• **EXERCISE MATERIALS**:

(* ===== verification/Task.v ===== *)
(** * Tasks and executors: kernel/src/task/mod.rs, kernel/src/task/executor.rs,
      kernel/src/task/simple_executor.rs

    A future is polled with the waker of its task; a poll may call wakers, which push
    task numbers on the executor's queue.  The queue is crossbeam's [ArrayQueue], the
    class [ArrayQueue]; the maps of the executor are finite maps. *)

From S2P Require Import Prelude.

(** ** The bounded queue of crate crossbeam *)

Class ArrayQueue (Q T : Type) := {
  queue_new : nat → Q;
  queue_push : Q → T → option Q;       (* [None]: the queue is full *)
  queue_pop : Q → option (T * Q);
  queue_is_empty : Q → bool;
}.
#[global] Hint Mode ArrayQueue ! - : typeclass_instances.

(** First in, first out, up to the capacity. *)
Class ArrayQueueLaws (Q T : Type) `{!ArrayQueue Q T} (contents : Q → list T) (capacity : Q → nat) :
    Prop := {
  queue_new_contents n : contents (queue_new n) = [];
  queue_new_capacity n : capacity (queue_new n) = n;
  queue_push_room q x : (length (contents q) < capacity q)%nat →
    ∃ q', queue_push q x = Some q' ∧ contents q' = contents q ++ [x] ∧ capacity q' = capacity q;
  queue_push_full q x : (capacity q ≤ length (contents q))%nat → queue_push q x = None;
  queue_pop_nil q : contents q = [] → queue_pop q = None;
  queue_pop_cons q x xs : contents q = x :: xs →
    ∃ q', queue_pop q = Some (x, q') ∧ contents q' = xs ∧ capacity q' = capacity q;
  queue_is_empty_spec q : queue_is_empty q = true ↔ contents q = [];
}.

Lemma queue_push_Some {Q T} `{!ArrayQueue Q T} {contents : Q → list T} {capacity : Q → nat}
    {laws : ArrayQueueLaws Q T contents capacity} (q : Q) (x : T) q' :
  queue_push q x = Some q' →
  contents q' = contents q ++ [x] ∧ capacity q' = capacity q ∧ (length (contents q) < capacity q)%nat.
Proof.
  intros Hpush. destruct (decide (length (contents q) < capacity q)%nat) as [Hroom|Hfull].
  - destruct (queue_push_room q x Hroom) as (q1 & Hpush1 & Hc & Hcap). by simplify_eq.
  - by rewrite queue_push_full in Hpush by lia.
Qed.

(** ** Futures *)

Inductive Poll := Ready | Pending.

(** Polling with a waker gives the result, the next state of the future and the
    wakers it called, as the numbers of their tasks. *)
Class Future (F : Type) := { poll : F → Z → Poll * F * list Z }.
#[global] Hint Mode Future ! : typeclass_instances.

Record Task (F : Type) := mk_task { task_id : Z; future : F }.
Arguments mk_task {F} _ _.
Arguments task_id {F} _.
Arguments future {F} _.

(** [TaskId::new]: the counter wraps around. *)
Definition task_id_new (NEXT_ID : Z) : Z * Z := (NEXT_ID, wrap 64 (NEXT_ID + 1)).

Definition task_new {F} (NEXT_ID : Z) (future : F) : Task F * Z :=
  let '(id, NEXT_ID) := task_id_new NEXT_ID in (mk_task id future, NEXT_ID).

Definition task_poll {F} `{!Future F} (self : Task F) (waker : Z) : Poll * Task F * list Z :=
  let '(r, f, wakes) := poll (future self) waker in (r, mk_task (task_id self) f, wakes).

Module Executor.
Section Executor.
Context {F Q : Type} `{!Future F} `{!ArrayQueue Q Z}.

(** A cached waker is the number of the task it wakes. *)
Record Executor := mk_executor {
  tasks : gmap Z (Task F);
  task_queue : Q;
  waker_cache : gmap Z Z;
}.

Definition new : Executor := mk_executor ∅ (queue_new 100) ∅.

Definition wake_task (queue : Q) (id : Z) : outcome Q :=
  expect "task_queue full" (queue_push queue id).

Fixpoint wake_all (queue : Q) (ids : list Z) : outcome Q :=
  match ids with
  | [] => mret queue
  | id :: ids => queue ← wake_task queue id; wake_all queue ids
  end.

Definition spawn (self : Executor) (task : Task F) : outcome Executor :=
  let id := task_id task in
  assert_that (negb (bool_decide (is_Some (tasks self !! id)))) "task with same ID already in tasks";;
  queue ← expect "queue full" (queue_push (task_queue self) id);
  mret (mk_executor (<[id := task]> (tasks self)) queue (waker_cache self)).

(** One iteration of [run_ready_tasks], with the popped number. *)
Definition run_task (self : Executor) (id : Z) : outcome Executor :=
  match tasks self !! id with
  | None => mret self
  | Some task =>
      let waker := default id (waker_cache self !! id) in
      let waker_cache := <[id := waker]> (waker_cache self) in
      let '(r, task, wakes) := task_poll task waker in
      queue ← wake_all (task_queue self) wakes;
      match r with
      | Ready => mret (mk_executor (delete id (tasks self)) queue (delete id waker_cache))
      | Pending => mret (mk_executor (<[id := task]> (tasks self)) queue waker_cache)
      end
  end.

Fixpoint run_ready_tasks (fuel : nat) (self : Executor) : outcome Executor :=
  match fuel with
  | O => Undef "tasks still ready"
  | S fuel =>
      match queue_pop (task_queue self) with
      | None => mret self
      | Some (id, queue) =>
          self ← run_task (mk_executor (tasks self) queue (waker_cache self)) id;
          run_ready_tasks fuel self
      end
  end.
End Executor.
Arguments Executor : clear implicits.

(** ** [run] and [sleep_if_idle] beside interrupts

    The executor loop as a transition system, one instruction that matters at a time: the
    pop of the next task; [interrupts::disable]; the look at the queue; then
    [enable_and_hlt], which enables interrupts and halts in one step, or
    [interrupts::enable].  A task that runs may wake tasks, and interrupts come between any
    two steps while they are enabled, wherever the program is. *)

Inductive executor_pc := Running | Idle | Checking | Halting | Enabling | Halted.
Record idle_state := mk_idle { pc : executor_pc; interrupts : bool; ready : list Z }.

(** One step of the main program, [None] while it is halted. *)
Definition idle_main (s : idle_state) : option idle_state :=
  match pc s with
  | Running =>
      match ready s with
      | [] => Some (mk_idle Idle (interrupts s) [])
      | _ :: q => Some (mk_idle Running (interrupts s) q)
      end
  | Idle => Some (mk_idle Checking false (ready s))
  | Checking =>
      Some (mk_idle (match ready s with [] => Halting | _ => Enabling end) (interrupts s) (ready s))
  | Halting => Some (mk_idle Halted true (ready s))
  | Enabling => Some (mk_idle Running true (ready s))
  | Halted => None
  end.

Inductive idle_step : idle_state → idle_state → Prop :=
| idle_main_step s s' : idle_main s = Some s' → idle_step s s'
| idle_task_wakes s id : pc s = Running →
    idle_step s (mk_idle Running (interrupts s) (ready s ++ [id]))
| idle_interrupt s woken : interrupts s = true →
    idle_step s (mk_idle (match pc s with Halted => Running | p => p end) true (ready s ++ woken)).

(** The main program alone, for at most [n] steps. *)
Fixpoint idle_run (n : nat) (s : idle_state) : idle_state :=
  match n with
  | O => s
  | S n => match idle_main s with Some s => idle_run n s | None => s end
  end.

Definition idle_init (q : list Z) : idle_state := mk_idle Running true q.

(** ** Proofs *)

Section Proofs.
Context {F Q : Type} `{!Future F} `{!ArrayQueue Q Z} {contents : Q → list Z} {capacity : Q → nat}.
Context {laws : ArrayQueueLaws Q Z contents capacity}.
Local Abbreviation Executor := (Executor F Q).

(** Every task is stored under its number and every cached waker wakes a task that
    still exists. *)
Record executor_ok (ex : Executor) : Prop := {
  eo_tasks id t : tasks ex !! id = Some t → task_id t = id;
  eo_wakers id w : waker_cache ex !! id = Some w → w = id ∧ is_Some (tasks ex !! id);
}.

Lemma wake_all_run ids : ∀ q, (length (contents q) + length ids ≤ capacity q)%nat →
  ∃ q', wake_all q ids = Ret q' ∧ contents q' = contents q ++ ids ∧ capacity q' = capacity q.
Proof using laws.
  induction ids as [|id ids IH]; intros q Hroom; simpl in *.
  { exists q. by rewrite app_nil_r. }
  destruct (queue_push_room q id) as (q1 & Hpush & Hc1 & Hcap1); [lia|].
  unfold wake_task. rewrite Hpush. simpl.
  destruct (IH q1) as (q2 & Hrun & Hc2 & Hcap2).
  { rewrite Hc1, length_app, Hcap1. simpl. lia. }
  exists q2. rewrite Hrun, Hc2, Hc1, Hcap2, Hcap1, <-app_assoc. done.
Qed.

(** Futures that call wakers finitely often: [pot] bounds the calls to come. *)
Definition bounded_wakes (pot : F → nat) : Prop :=
  ∀ f w r f' wakes, poll f w = (r, f', wakes) →
    (length wakes + match r with Ready => 0 | Pending => pot f' end ≤ pot f)%nat.

Definition total (pot : F → nat) (m : gmap Z (Task F)) : nat :=
  map_fold (λ _ t n, (pot (future t) + n)%nat) 0%nat m.
Definition work (pot : F → nat) (ex : Executor) : nat :=
  (length (contents (task_queue ex)) + total pot (tasks ex))%nat.

Lemma total_delete pot (m : gmap Z (Task F)) id t :
  m !! id = Some t → total pot m = (pot (future t) + total pot (delete id m))%nat.
Proof.
  intros Hid. unfold total.
  apply (map_fold_delete_L (λ _ t n, (pot (future t) + n)%nat) 0%nat id t m); [|done].
  intros. lia.
Qed.

Lemma total_insert pot (m : gmap Z (Task F)) id t :
  total pot (<[id := t]> m) = (pot (future t) + total pot (delete id m))%nat.
Proof.
  rewrite (total_delete pot (<[id := t]> m) id t) by apply lookup_insert_eq.
  by rewrite delete_insert_eq.
Qed.

Lemma run_task_run pot ex id :
  bounded_wakes pot → executor_ok ex → (work pot ex ≤ capacity (task_queue ex))%nat →
  ∃ ex', run_task ex id = Ret ex' ∧ executor_ok ex' ∧ (work pot ex' ≤ work pot ex)%nat ∧
    capacity (task_queue ex') = capacity (task_queue ex) ∧
    (∃ ids, contents (task_queue ex') = contents (task_queue ex) ++ ids) ∧
    dom (tasks ex') ⊆ dom (tasks ex) ∧
    (∀ j, j ≠ id → tasks ex' !! j = tasks ex !! j) ∧
    (∀ t, tasks ex !! id = Some t → (poll (future t) id).1.1 = Ready → tasks ex' !! id = None).
Proof using laws.
  intros Hb [Htasks Hwakers] Hroom. unfold run_task.
  destruct (tasks ex !! id) as [t|] eqn:Hid.
  2: { exists ex. split; [done|]. split; [by split|]. split; [done|]. split; [done|].
       split; [exists []; by rewrite app_nil_r|]. done. }
  assert (default id (waker_cache ex !! id) = id) as ->.
  { destruct (waker_cache ex !! id) as [w|] eqn:Hw; [|done]. by apply Hwakers in Hw as [-> _]. }
  unfold task_poll. destruct (poll (future t) id) as [[r f'] wakes] eqn:Hpoll.
  pose proof (Hb _ _ _ _ _ Hpoll) as Hpot. pose proof (total_delete pot _ _ _ Hid) as Htot.
  unfold work in Hroom.
  destruct (wake_all_run wakes (task_queue ex)) as (q' & -> & Hc & Hcap); [destruct r; lia|].
  run_bind. destruct r; (eexists; split; [done|]); cbn [tasks task_queue waker_cache].
  - split; [split|].
    + intros j u. cbn. rewrite lookup_delete_Some. intros [_ Hj]. by apply Htasks.
    + intros j w. cbn. rewrite lookup_delete_Some. intros [Hne Hj].
      rewrite lookup_insert_ne in Hj by done. rewrite lookup_delete_ne by done. by apply Hwakers.
    + split; [unfold work; cbn; rewrite Hc, length_app; lia|]. split; [done|]. split; [by eauto|].
      split; [set_solver|]. split; [intros j Hj; by apply lookup_delete_ne|].
      intros u _ _. apply lookup_delete_eq.
  - split; [split|].
    + intros j u. cbn. rewrite lookup_insert_Some. intros [[<- <-]|[_ Hj]]; [|by apply Htasks].
      simpl. by apply Htasks.
    + intros j w. cbn. rewrite lookup_insert_Some. intros [[<- <-]|[Hne Hj]].
      * rewrite lookup_insert_eq. eauto.
      * rewrite lookup_insert_ne by done. by apply Hwakers.
    + split; [unfold work; cbn; rewrite Hc, length_app, total_insert; cbn; lia|].
      split; [done|]. split; [by eauto|].
      split; [rewrite dom_insert_L; apply elem_of_dom_2 in Hid; set_solver|].
      split; [intros j Hj; by apply lookup_insert_ne|].
      intros u Hu Hready. simplify_eq. by rewrite Hpoll in Hready.
Qed.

• **PROBLEM REQUIREMENTS**:
Among the entries above, the lines between the ones containing "by rewrite delete_insert_eq." and "dom (tasks ex') ⊆ dom (tasks ex) ∧", inclusive, are to be transcribed exactly. No other line is to be given.

• **SOLUTION TO THIS PROBLEM**:
  by rewrite delete_insert_eq.
Qed.

Lemma run_task_run pot ex id :
  bounded_wakes pot → executor_ok ex → (work pot ex ≤ capacity (task_queue ex))%nat →
  ∃ ex', run_task ex id = Ret ex' ∧ executor_ok ex' ∧ (work pot ex' ≤ work pot ex)%nat ∧
    capacity (task_queue ex') = capacity (task_queue ex) ∧
    (∃ ids, contents (task_queue ex') = contents (task_queue ex) ++ ids) ∧
    dom (tasks ex') ⊆ dom (tasks ex) ∧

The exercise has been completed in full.